The guidelines are generally filled with commonsense security restrictions. Consider B14: " There is no mechanism in the device that would allow the outputting of a private or secret clear-text key or clear-text PIN, the encryption of a key or PIN under a key that might itself be disclosed, or the transfer of a clear-text key from a component of high security into a component of lesser security." But there is nothing about timing, schedules or when retailers can—or should—include the new requirements in RFPs.
The closest the guidelines get to referencing existing hardware is a brief comment that such components can be reused in newly approved systems.
"The PCI PTS POI approval framework is oriented to the evaluation of integrated PIN entry devices (i.e., device where PIN entry functionality is in a secure logical and physical perimeter). However, it allows the re-use of previously approved individual components or their combinations (card readers, display, keypads, or secure processors) into the approval process of integrated PIN entry devices," the guidelines say. "The POS Terminal Integration Evaluation Module ensures that the integration of previously approved components does not impair the overall security as stated in security requirements. This module also supports the cost-effective maintenance of components. This module includes security management requirements applicable to the integrated device."
Beyond the mechanisms of the hardware, the PCI issues raised by devices—especially kiosks and vending machines—are also legal. As Wal-Mart discovered back in 2009, there are two contractual questions. First, if the device is handled by a third-party firm, can that firm truly—regardless of what it promises, even in its contract—take on all of your legal risks? Will that firm's representation that it has achieved PCI compliance on the hardware in your store be sufficient to protect you in case of a breach?
Then there's the other type of legal headache, the one that falls under the heading of "Anyone Can Sue You Over Anything At Any Time. The Only Question Is Whether They Can Win." If you're a major (read: deep-pocketed) retail chain and your brand and colors are plastered all over the kiosk and it's sitting in the middle of your floor, how can you argue with the attorney representing your customer that said customer had a reasonable expectation that you were standing behind the payment-card transaction? And further, that customers would have never given their Visa cards to a machine had they known it was controlled by the Acme Kiosk Outsourcing Company? The loyalty and confidence you've built with your brand will come back to haunt you.The loyalty and confidence you've built with your brand will come back to haunt you.
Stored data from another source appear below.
(** [transfer_summary] while the loop of [transform_erc20_events] runs. *)
Module Running.
Record t : Type := mk {
  total_transfers : Z;
  total_volume : Decimal.t;
  unique_addresses : gset string;
  hourly_volume : gmap string Decimal.t;
  address_activity : gmap string Z
}.
Definition initial : t := mk 0 Decimal.zero ∅ ∅ ∅.
End Running.

(** [transfer_summary] as returned. *)
Module TransferSummary.
Record t : Type := mk {
  total_transfers : Z;
  total_volume : Decimal.t;
  unique_addresses : nat;
  top_transfers : list TransformedTransfer.t;
  hourly_volume : gmap string Decimal.t;
  address_activity : gmap string Z
}.
End TransferSummary.

(** The value of [transform_erc20_events]; the wall-clock
    [transformation_timestamp] it also carries is left out. *)
Module ERC20Result.
Record t : Type := mk {
  events : list TransformedTransfer.t;
  summary : TransferSummary.t
}.
End ERC20Result.

Module RawBlock.
Record t : Type := mk {
  number : option Z;
  hash : option string;
  transactions : option (list string);
  gasUsed : option Z;
  gasLimit : option Z;
  size : option Z;
  difficulty : option Z
}.
(** [{}] *)
Definition empty : t := mk None None None None None None None.
End RawBlock.

Module BlockData.
Record t : Type := mk {
  raw_block_data : option RawBlock.t;
  block_event_timestamp : option string
}.
End BlockData.

Module NetworkHealth.
Record t : Type := mk {
  utilization_status : string;
  transaction_throughput : nat;
  is_full_block : bool
}.
End NetworkHealth.

(** The transformed block; [gas_utilization_percent], the two-decimal
    rounding of the utilization for display, is left out. *)
Module TransformedBlock.
Record t : Type := mk {
  block_number : option Z;
  block_hash : option string;
  timestamp : option string;
  transaction_count : nat;
  gas_used : option Z;
  gas_limit : option Z;
  block_size : option Z;
  difficulty : option Z;
  network_health : NetworkHealth.t
}.
End TransformedBlock.

Module DataTransformer.

(** ** Floating point *)

(** An integer as an unrounded binary number. *)
Definition sf_of_int (z : Z) : spec_float :=
  match z with
  | Z0 => S754_zero false
  | Zpos p => S754_finite false p 0
  | Zneg p => S754_finite true p 0
  end.

(** [a / b] on integers: the exact quotient, correctly rounded to
    binary64 (ties to even), whatever the size of the operands;
    [ZeroDivisionError] for a zero divisor and [OverflowError] when
    the quotient is too large for a float. *)
Definition true_divide (a b : Z) : result float :=
  if b =? 0 then Raise ZeroDivisionError
  else
    match SFdiv FloatOps.prec FloatOps.emax (sf_of_int a) (sf_of_int b) with
    | S754_infinity _ => Raise OverflowError
    | quotient => Ok (SF2Prim quotient)
    end.

Definition _get_utilization_status (utilization : float) : string :=
  if PrimFloat.ltb utilization 50 then "low"
  else if PrimFloat.ltb utilization 80 then "moderate"
  else if PrimFloat.ltb utilization 95 then "high"
  else "critical".

(** [(raw_block.get('gasUsed', 0) / raw_block.get('gasLimit', 1)) * 100] *)
Definition gas_utilization (raw_block : RawBlock.t) : result float :=
  ratio <- true_divide (default 0 (RawBlock.gasUsed raw_block))
                       (default 1 (RawBlock.gasLimit raw_block)) ;;
  Ok (PrimFloat.mul ratio 100).

Definition transform_block_data (block_data : BlockData.t)
  : result TransformedBlock.t :=
  let raw_block := default RawBlock.empty (BlockData.raw_block_data block_data) in
  gas_utilization <- gas_utilization raw_block ;;
  let ntx := length (default [] (RawBlock.transactions raw_block)) in
  Ok (TransformedBlock.mk
        (RawBlock.number raw_block)
        (RawBlock.hash raw_block)
        (BlockData.block_event_timestamp block_data)
        ntx
        (RawBlock.gasUsed raw_block)
        (RawBlock.gasLimit raw_block)
        (RawBlock.size raw_block)
        (RawBlock.difficulty raw_block)
        (NetworkHealth.mk
           (_get_utilization_status gas_utilization)
           ntx
           (PrimFloat.ltb 95 gas_utilization))).

(** ** ERC20 transfers *)

Definition _is_erc20_transfer (event : RawEvent.t) : bool :=
  match default [] (RawEvent.topics event) with
  | [] => false
  | topic0 :: _ => String.eqb topic0 EventSignatures.ERC20_TRANSFER
  end.


(** ['0x' + topics[i][-40:] if len(topics) > i else '0x0'] *)
Definition address_from_topic (topics : list string) (i : nat) : string :=
  match topics !! i with
  | Some topic => "0x" +:+ str_last_n 40 topic
  | None => "0x0"
  end.

Section WithClock.
(** [datetime.fromtimestamp(ts).isoformat()], which depends on the
    time zone of the host and raises outside the supported years. *)
Variable fromtimestamp_isoformat : Z -> result string.

(** [... if event.get('timestamp') else None] *)
Definition timestamp_text (event : RawEvent.t) : result (option string) :=
  match RawEvent.timestamp event with
  | None => Ok None
  | Some ts =>
      if ts =? 0 then Ok None
      else s <- fromtimestamp_isoformat ts ;; Ok (Some s)
  end.
(** The executor of [new Promise]: registers the waiter and arms the timer;
    returns the promise. *)
Definition register_waiter (channel : string) (ms : option Z) (s : dstate) : nat * dstate :=
  let p := next_promise s in
  (p, {| waiters := <[channel := p]> (waiters s); promises := <[p := None]> (promises s);
         timers := <[p := (channel, ms)]> (timers s); next_promise := S p |}).

(** [await resultPromise] *)
Definition await_promise (p : nat) : prog ev dstate json :=
  Wait (λ s, match promises s !! p with Some (Some o) => Some o | _ => None end) of_outcome.

Definition job_fields (correlationId : string) (job : InvocationJob) : list string :=
  ["correlationId"; correlationId;
   "imageTag"; job_imageTag job;
   "event"; JSON_stringify (or_empty_object (job_event job));
   "timeoutMs"; string_of_Z (job_timeoutMs job);
   "memoryMb"; string_of_Z (job_memoryMb job)].

Definition dispatch (job : InvocationJob) : prog ev dstate json :=
  correlationId ← sys RandomUUID;
  let channel := invocationResultChannel correlationId in
  dispatchTimeoutMs ← env_number "INVOCATION_DISPATCH_TIMEOUT_MS" (job_timeoutMs job + DISPATCH_TIMEOUT_BUFFER_MS);
  resultPromise ← St (register_waiter channel dispatchTimeoutMs) Ret;
  _ ← redis (Subscribe channel);
  try_finally
    (_ ← redis (Xadd INVOCATION_STREAM_KEY (job_fields correlationId job));
     await_promise resultPromise)
    (redis (Unsubscribe channel)).
End service.
End InvocationDispatchService.
Import InvocationDispatchService.

(** ** The event loop around a suspended dispatch *)

(** A channel nothing in the process uses: what a new random uuid gives. *)
Definition fresh_channel (channel : string) (s : dstate) : Prop :=
  waiters s !! channel = None ∧ ∀ p ms, timers s !! p ≠ Some (channel, ms).

Lemma fresh_channel_init channel : fresh_channel channel dstate0.
Proof. split; simpl; intros; by rewrite lookup_empty. Qed.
The PCI Council's new rules, insofar as they go, are quite strong and necessary. Our concern is solely with the "insofar as they go." Without the context of a timeline and related rules, this document may certainly offer a comforting tech list of what manufacturers have to include in upcoming releases, but it offers little concrete comfort to retailers.
Also, for some manufacturers, those new lab fees to PCI (don't kid yourself: With every device that needs to be tested, tweaked and retested, those fees will add up to some non-trivial totals) may push for price increases.
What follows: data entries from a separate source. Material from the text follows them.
(** The backpressure test: the registry is read once, then the clock, and there is
    spare capacity when a worker of the registry is healthy at that time and has it. *)
Definition registry_asked (spare_ : outcome bool) (calls : list entry) : Prop :=
  (∃ x, calls = [Entry (Redis (Hgetall REGISTRY_KEY)) (Err x)] ∧ spare_ = Err x) ∨
  ∃ raw now, calls = [Entry (Redis (Hgetall REGISTRY_KEY)) (Ok raw); Entry (Sys DateNow) now] ∧
    spare_ = match WorkerRegistryService.parse_workers now raw with Ok l => Ok (existsb spare l) | Err x => Err x end.

(** What a dispatch asks of Redis: one subscription, then the job, once. *)
Definition published_once (job : InvocationJob) (calls : list entry) : Prop :=
  ∃ correlationId,
    let channel := invocationResultChannel correlationId in
    (∃ x, calls = [Entry (Redis (Subscribe channel)) (Err x)]) ∨
    ∃ a u, calls = [Entry (Redis (Subscribe channel)) (Ok tt);
                    Entry (Redis (Xadd INVOCATION_STREAM_KEY (job_fields correlationId job))) a;
                    Entry (Redis (Unsubscribe channel)) u].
How much are the fees? Well, the lab fees are whatever the market will bear, another PCI document reports. "All testing-related fees and dates are negotiated between the vendor and laboratory, and the vendor pays all fees directly to the laboratory. If a discrepancy requires the vendor to modify the physical design of the payment security device or the firmware, the payment security device must be resubmitted for a new test cycle and the laboratory will invoice the vendor accordingly."
But PCI still gets its cut, which is understandable. Beyond the lab fees, "vendors are assessed a $2,000 fee for every new evaluation report received. In addition, vendors will be assessed an annual listing or maintenance fee of $1,000 for each existing PCI approval. All initial evaluations under a major version (e.g., 2.x, 3.x, etc.) of the security requirements for a given product shall constitute a new evaluation and shall receive a new approval number and be billed accordingly."
On the plus side, retailers can certainly set their own timetables. "As of X-and-Y date, we will accept no systems that don't comply with the new PTS rules, with lab results to back it up." But how much of a delay—especially with mobile devices—is any chain willing to accept? That's why this timetable needs to come from PCI or Visa, so that the delays—if any—can be equally forced on all chains and all of their rivals.
The PTS rules tie directly into last month's release of new Point-to-Point Encryption rules that are not slated to kick in until Spring 2012. Those P2PE changes dropped the number of requirements P2PE-compliant chains must worry about, all the way from 12 to merely two requirements.
But based on the released PTS guidelines, there is no timing listed.